[Collected data entries]
----------------------------------------
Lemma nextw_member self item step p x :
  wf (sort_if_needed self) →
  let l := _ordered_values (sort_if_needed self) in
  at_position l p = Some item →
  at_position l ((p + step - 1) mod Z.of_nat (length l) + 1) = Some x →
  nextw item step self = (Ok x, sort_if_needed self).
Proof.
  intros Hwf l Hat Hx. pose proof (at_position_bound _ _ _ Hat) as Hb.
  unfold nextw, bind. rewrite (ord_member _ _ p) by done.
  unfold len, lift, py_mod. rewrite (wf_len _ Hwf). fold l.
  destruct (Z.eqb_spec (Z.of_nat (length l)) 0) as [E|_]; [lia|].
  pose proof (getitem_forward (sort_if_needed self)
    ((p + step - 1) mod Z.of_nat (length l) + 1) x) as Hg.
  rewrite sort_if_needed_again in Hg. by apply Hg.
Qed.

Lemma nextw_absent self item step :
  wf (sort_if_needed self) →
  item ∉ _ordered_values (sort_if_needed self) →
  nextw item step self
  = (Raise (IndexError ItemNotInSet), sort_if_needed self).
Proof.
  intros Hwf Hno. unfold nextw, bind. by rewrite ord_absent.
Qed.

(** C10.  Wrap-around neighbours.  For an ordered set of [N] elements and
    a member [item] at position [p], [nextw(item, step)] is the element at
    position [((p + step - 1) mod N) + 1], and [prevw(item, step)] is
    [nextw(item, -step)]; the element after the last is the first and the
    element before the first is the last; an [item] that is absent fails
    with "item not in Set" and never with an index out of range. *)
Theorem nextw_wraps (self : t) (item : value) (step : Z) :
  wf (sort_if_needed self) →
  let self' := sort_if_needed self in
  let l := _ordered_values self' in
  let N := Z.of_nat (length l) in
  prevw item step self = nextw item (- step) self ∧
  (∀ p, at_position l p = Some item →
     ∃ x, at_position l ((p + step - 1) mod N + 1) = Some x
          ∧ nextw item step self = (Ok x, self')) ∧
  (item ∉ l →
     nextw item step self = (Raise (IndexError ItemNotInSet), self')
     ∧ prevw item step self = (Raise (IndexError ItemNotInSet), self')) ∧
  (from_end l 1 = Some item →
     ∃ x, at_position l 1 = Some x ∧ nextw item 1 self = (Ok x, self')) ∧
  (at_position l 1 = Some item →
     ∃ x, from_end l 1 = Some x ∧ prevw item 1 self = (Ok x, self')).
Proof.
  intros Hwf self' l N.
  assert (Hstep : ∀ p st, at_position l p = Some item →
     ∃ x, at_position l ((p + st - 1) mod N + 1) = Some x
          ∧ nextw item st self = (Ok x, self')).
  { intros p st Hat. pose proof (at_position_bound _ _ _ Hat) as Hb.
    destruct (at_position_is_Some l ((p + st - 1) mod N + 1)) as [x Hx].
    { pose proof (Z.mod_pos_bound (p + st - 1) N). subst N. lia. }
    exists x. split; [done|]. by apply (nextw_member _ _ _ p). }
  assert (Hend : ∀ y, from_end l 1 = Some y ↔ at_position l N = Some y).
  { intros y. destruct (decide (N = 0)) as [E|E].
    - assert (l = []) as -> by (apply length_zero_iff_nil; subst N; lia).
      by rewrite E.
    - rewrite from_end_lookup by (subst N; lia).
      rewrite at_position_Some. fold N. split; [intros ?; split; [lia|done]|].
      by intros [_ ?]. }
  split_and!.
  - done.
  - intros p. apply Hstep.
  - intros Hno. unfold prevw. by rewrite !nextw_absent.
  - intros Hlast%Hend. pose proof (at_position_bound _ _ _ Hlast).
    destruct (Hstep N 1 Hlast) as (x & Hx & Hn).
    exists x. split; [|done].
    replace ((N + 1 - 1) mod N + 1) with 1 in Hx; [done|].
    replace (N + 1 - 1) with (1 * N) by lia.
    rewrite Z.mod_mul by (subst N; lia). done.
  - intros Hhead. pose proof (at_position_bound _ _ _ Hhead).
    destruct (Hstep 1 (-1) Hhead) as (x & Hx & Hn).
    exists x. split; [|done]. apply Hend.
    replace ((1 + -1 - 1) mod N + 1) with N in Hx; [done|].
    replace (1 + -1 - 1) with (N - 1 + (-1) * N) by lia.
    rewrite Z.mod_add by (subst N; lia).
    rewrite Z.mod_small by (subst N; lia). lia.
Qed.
----------------------------------------
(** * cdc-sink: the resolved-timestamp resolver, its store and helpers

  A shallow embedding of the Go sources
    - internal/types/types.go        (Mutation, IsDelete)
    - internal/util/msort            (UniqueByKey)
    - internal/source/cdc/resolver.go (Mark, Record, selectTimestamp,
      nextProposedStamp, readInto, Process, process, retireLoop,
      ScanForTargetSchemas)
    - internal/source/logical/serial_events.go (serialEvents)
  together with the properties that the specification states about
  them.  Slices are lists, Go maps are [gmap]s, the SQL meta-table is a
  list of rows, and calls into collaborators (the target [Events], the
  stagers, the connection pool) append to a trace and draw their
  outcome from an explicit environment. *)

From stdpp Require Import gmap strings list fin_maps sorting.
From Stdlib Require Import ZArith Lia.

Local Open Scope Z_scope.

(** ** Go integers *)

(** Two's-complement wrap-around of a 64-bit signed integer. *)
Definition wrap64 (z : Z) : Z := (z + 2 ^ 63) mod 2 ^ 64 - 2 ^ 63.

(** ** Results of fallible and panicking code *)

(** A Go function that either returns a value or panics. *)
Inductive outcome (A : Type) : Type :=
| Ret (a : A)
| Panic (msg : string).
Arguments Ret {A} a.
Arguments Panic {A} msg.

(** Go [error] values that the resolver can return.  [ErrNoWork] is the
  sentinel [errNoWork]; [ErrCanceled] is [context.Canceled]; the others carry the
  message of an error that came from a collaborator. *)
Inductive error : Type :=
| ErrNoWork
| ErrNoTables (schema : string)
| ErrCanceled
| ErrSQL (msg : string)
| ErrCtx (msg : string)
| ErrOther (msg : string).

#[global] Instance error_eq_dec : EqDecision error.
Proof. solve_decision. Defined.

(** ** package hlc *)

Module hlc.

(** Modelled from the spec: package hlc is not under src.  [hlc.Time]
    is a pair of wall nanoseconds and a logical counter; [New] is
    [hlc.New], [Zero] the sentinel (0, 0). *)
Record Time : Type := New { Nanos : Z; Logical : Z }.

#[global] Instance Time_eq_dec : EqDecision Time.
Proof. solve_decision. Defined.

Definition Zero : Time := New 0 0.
----------------------------------------
[Exercise brief]: Copy out, word for word, the part of the entries above that begins at the line with "(** Modelled from" and ends at the line with "Definition Zero : Time := New 0 0.", including both.

[Response to the task]:
(** Modelled from the spec: package hlc is not under src.  [hlc.Time]
    is a pair of wall nanoseconds and a logical counter; [New] is
    [hlc.New], [Zero] the sentinel (0, 0). *)
Record Time : Type := New { Nanos : Z; Logical : Z }.

#[global] Instance Time_eq_dec : EqDecision Time.
Proof. solve_decision. Defined.

Definition Zero : Time := New 0 0.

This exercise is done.